The one voice in support of campaign finance reform was the League of Women Voter's of New York State's Barbara Bartoletti, who argued that the reform legislation being proposed in New York state does not raise any questions or concerns about violating the First Amendment, since much of the legislation is about closing loopholes, requiring more transparency and reporting of donations, and limiting hard money amounts, but not to the strict levels established at the federal level.
I agree with Bartoletti that the legislation being proposed for New York state does not raise First Amendment concerns for the reasons she stated. In addition, it's worth noting that in Buckley V. Valeo, the Supreme Court clearly ruled that limits on amount of money an individual gives to a candidate *can* be restricted. What cannot be restricted is how much money a candidate can spend (unless they take public money to finance their campaign).
Stamp and Bopp both also argued that the Wisconsin Right to Life decision that was decided just last week by the Supreme Court indicates that campaign finance violates the First Amendment. The Court ruled that issue ads cannot be restricted from airing unless they clearly are involved in electioneering. The ruling likely will end the element of the McCain/Feingold campaign finance law that restricts issue ads from airing the last 60 days of an election if they urge viewers to contact the candidate running for re-election.
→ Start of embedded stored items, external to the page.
(** Body of the loop that sums one rank. *)
Definition total_step (total : Z) (ch : ascii) : res Z :=
  if isdigit ch then d ← int_of_char ch; Ok (total + d)%Z
  else Ok (total + 1)%Z.

(** Body of the loop over [enumerate(ranks)]. *)
Definition rank_sum_step (errors : list string) (ir : Z * string)
  : res (list string) :=
  let '(i, rank) := ir in
  total ← for_each (list_ascii_of_string rank) 0%Z total_step;
  if negb (total =? 8)%Z
  then Ok (errors ++ ["Rank " +:+ str (8 - i) +:+ " ('" +:+ rank +:+
                      "') sums to " +:+ str total +:+ " squares; expected 8."])
  else Ok errors.

Definition validate_fen (fen : string) : res validation :=
  let errors : list string := [] in
  board_part ←
    (if contains " " fen then list_getitem (split " " fen) 0 else Ok fen);
  let ranks := split "/" board_part in
  let errors :=
    if negb (List.length ranks =? 8)%nat
    then errors ++ ["Expected 8 ranks separated by '/', found " +:+
                    str (Z.of_nat (List.length ranks)) +:+ "."]
    else errors in
  let errors := foldl char_step errors (list_ascii_of_string board_part) in
  errors ← for_each (enumerate ranks) errors rank_sum_step;
  let white_kings := Z.of_nat (count "K" board_part) in
  let black_kings := Z.of_nat (count "k" board_part) in
  let errors :=
    if negb (white_kings =? 1)%Z
    then errors ++ ["Expected exactly 1 white king ('K'), found " +:+
                    str white_kings +:+ "."]
    else errors in
  let errors :=
    if negb (black_kings =? 1)%Z
    then errors ++ ["Expected exactly 1 black king ('k'), found " +:+
                    str black_kings +:+ "."]
    else errors in
  let white_pawns := Z.of_nat (count "P" board_part) in
  let black_pawns := Z.of_nat (count "p" board_part) in
  let errors :=
    if (8 <? white_pawns)%Z
    then errors ++ ["White has " +:+ str white_pawns +:+
                    " pawns; maximum is 8."]
    else errors in
  let errors :=
    if (8 <? black_pawns)%Z
    then errors ++ ["Black has " +:+ str black_pawns +:+
                    " pawns; maximum is 8."]
    else errors in
  Ok {| valid := (List.length errors =? 0)%nat; errors := errors |}.

End FenGenerator.
Import FenGenerator.

(** ** [app/board_geometry.py] *)

Module BoardGeometry.

(** *** Corner ordering *)

(** A row of the float32 array [corners]: a point whose two coordinates are
    whole numbers, as the contour vertices and the crop corners are. *)
Definition point : Type := Z * Z.

(** The float32 nearest to a whole number [z]: [z] itself below 2^24 in
    magnitude, else [z] rounded to 24 significant bits, halves to the even
    neighbour.  A magnitude that rounds to 2^128 or more is beyond the
    float32 range: the result is an infinity, which compares above every
    finite value and equal to itself, and for which ±2^128 stands. *)
Definition f32 (z : Z) : Z :=
  let a := Z.abs z in
  if (a <? 2 ^ 24)%Z then z
  else
    let ulp := (2 ^ (Z.log2 a - 23))%Z in
    let r := (round_half_even (a # Z.to_pos ulp) * ulp)%Z in
    (Z.sgn z * (if (2 ^ 128 <=? r)%Z then 2 ^ 128 else r))%Z.

(** [x + y] and [x - y] on float32 entries: the exact result, rounded. *)
Definition f32_add (x y : Z) : Z := f32 (x + y).
Definition f32_sub (x y : Z) : Z := f32 (x - y).

(** [np.argmin] / [np.argmax] on a vector: index of the first occurrence
    of the extreme value; [ValueError] on an empty vector.  The scan keeps
    the best index and value seen so far. *)
Fixpoint argmin_from (i best_i : nat) (best : Z) (l : list Z) : nat :=
  match l with
  | [] => best_i
  | x :: l' =>
      if (x <? best)%Z then argmin_from (S i) i x l'
      else argmin_from (S i) best_i best l'
  end.

Definition argmin (l : list Z) : res nat :=
  match l with
  | [] => Raise ValueError
  | x :: l' => Ok (argmin_from 1 0 x l')
  end.

Fixpoint argmax_from (i best_i : nat) (best : Z) (l : list Z) : nat :=
  match l with
  | [] => best_i
  | x :: l' =>
      if (best <? x)%Z then argmax_from (S i) i x l'
      else argmax_from (S i) best_i best l'
  end.

Definition argmax (l : list Z) : res nat :=
  match l with
  | [] => Raise ValueError
  | x :: l' => Ok (argmax_from 1 0 x l')
  end.

(** [corners[idxs]]: the rows of [corners] at the given indices. *)
Definition take_rows (corners : list point) (idxs : list nat)
  : res (list point) :=
  mapM (list_getitem corners) idxs.

Definition order_corners (corners : list point) : res (list point) :=
  (* corners.reshape(4, 2) *)
  if negb (List.length corners =? 4)%nat then Raise ValueError else
  let sums := (λ p : point, f32_add p.1 p.2) <$> corners in
  tl_idx ← argmin sums;
  br_idx ← argmax sums;
  let remaining :=
    filter (λ i, i ≠ tl_idx ∧ i ≠ br_idx) (seq 0 4) in
  rows ← take_rows corners remaining;
  let diffs := (λ p : point, f32_sub p.1 p.2) <$> rows in
  d0 ← list_getitem diffs 0;
  d1 ← list_getitem diffs 1;
  '(tr_idx, bl_idx) ←
    (if (d1 <? d0)%Z
     then r0 ← list_getitem remaining 0;
          r1 ← list_getitem remaining 1; Ok (r0, r1)
     else r1 ← list_getitem remaining 1;
          r0 ← list_getitem remaining 0; Ok (r1, r0));
  take_rows corners [tl_idx; tr_idx; br_idx; bl_idx].

(** *** Piece → square mapping *)

(** One element of the list returned by [ChessDetector.detect_pieces]. *)
Record Detection : Type :=
  { class_name : string;
    bbox : Q * Q * Q * Q;
    confidence : Q }.

(** A 3 x 3 matrix, row by row. *)
Definition Matrix : Type := (Q * Q * Q) * (Q * Q * Q) * (Q * Q * Q).

(** [x > y] on numbers. *)
Definition Qgtb (x y : Q) : bool := negb (Qle_bool x y).

(** The grid mapping of a warped point (the block under
    [# --- grid mapping ---]), on finite coordinates. *)
Definition grid_square (wx wy : Q) : res string :=
  let col := Z.min (Z.max (int_of_Q (wx / 80)) 0) 7 in
  let row := Z.min (Z.max (int_of_Q (wy / 80)) 0) 7 in
  file_char ← str_getitem "abcdefgh" col;
  let rank_char := str (8 - row) in
  Ok (file_char +:+ rank_char).

(** The same block on a float that need not be finite: [int] raises on an
    infinity and on a NaN, before the clamp is reached. *)
Definition grid_square_float (wx wy : pyfloat) : res string :=
  c ← int_of_float (truediv wx 80);
  let col := Z.min (Z.max c 0) 7 in
  r ← int_of_float (truediv wy 80);
  let row := Z.min (Z.max r 0) 7 in
  file_char ← str_getitem "abcdefgh" col;
  let rank_char := str (8 - row) in
  Ok (file_char +:+ rank_char).

Section SquareMapper.

(** [cv2.perspectiveTransform] applied to a single point: a function of
    the matrix and the point, supplied by OpenCV. *)
Variable perspectiveTransform : Matrix → Q * Q → Q * Q.

(** The square a detection lands on (the loop body up to the conflict
    resolution). *)
Definition detection_square (det : Detection) (board_bbox : Z * Z * Z * Z)
    (warp_matrix : Matrix) : res string :=
  let '(x1, y1, x2, y2) := bbox det in
  let cx := ((x1 + x2) / 2)%Q in
  let cy := ((y1 + y2) / 2)%Q in
  let '(bx1, by1, _, _) := board_bbox in
  let cx_rel := (cx - inject_Z bx1)%Q in
  let cy_rel := (cy - inject_Z by1)%Q in
  let '(wx, wy) := perspectiveTransform warp_matrix (cx_rel, cy_rel) in
  grid_square wx wy.

(** Body of the loop of [map_pieces_to_squares]; the loop state is
    [(square_map, square_conf)]. *)
Definition place_step (board_bbox : Z * Z * Z * Z) (warp_matrix : Matrix)
    (st : gmap string string * gmap string Q) (det : Detection)
  : res (gmap string string * gmap string Q) :=
  let '(square_map, square_conf) := st in
  square ← detection_square det board_bbox warp_matrix;
  let conf := confidence det in
  replace ←
    (if negb (dict_contains square_map square) then Ok true
     else old ← dict_getitem square_conf square; Ok (Qgtb conf old));
  if replace : bool
  then Ok (<[square := class_name det]> square_map,
           <[square := conf]> square_conf)
  else Ok (square_map, square_conf).

Definition map_pieces_to_squares (piece_detections : list Detection)
    (board_bbox : Z * Z * Z * Z) (warp_matrix : Matrix)
  : res (gmap string string) :=
  '(square_map, _) ←
    for_each piece_detections (∅, ∅) (place_step board_bbox warp_matrix);
  Ok square_map.

End SquareMapper.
I agree with Stamp and Bopp that the Supreme Court ruled on First Amendment grounds in the Wisconsin case, but again, there is nothing being proposed for New York that bans issue ads or issue advocacy in the days leading up to an election. So, as Bartoletti said, First Amendment concerns are irrelevant.
The one part of the discussion that I found incredibly aggravating were claims made by Stamp and Bopp that public opinion basically is neutral on campaign finance reform. This echos Bruno's claim that no one gives a flying f*** about campaign finance reform in New York state. I don't disagree that if you ask New Yorkers what the most important issues facing the state are, campaign finance is not likely to make the top 10 (although I'd bet that issue of "reform in Albany" would rank somewhere). But, I don't think that matters.
I care a great deal about public opinion, and I think that public opinion can and should matter at times. But, some issues are complex, arcane, and do not directly affect voters. As a result, they don't rate highly on voters' lists of problems -- but that doesn't mean they aren't problems that need solutions.
To my mind, New York state has one of the most back-assward's processes for governance in the country. And without question the obscene amounts of money that candidates can raise with little oversight or reporting is one of many elements of governance that need reform.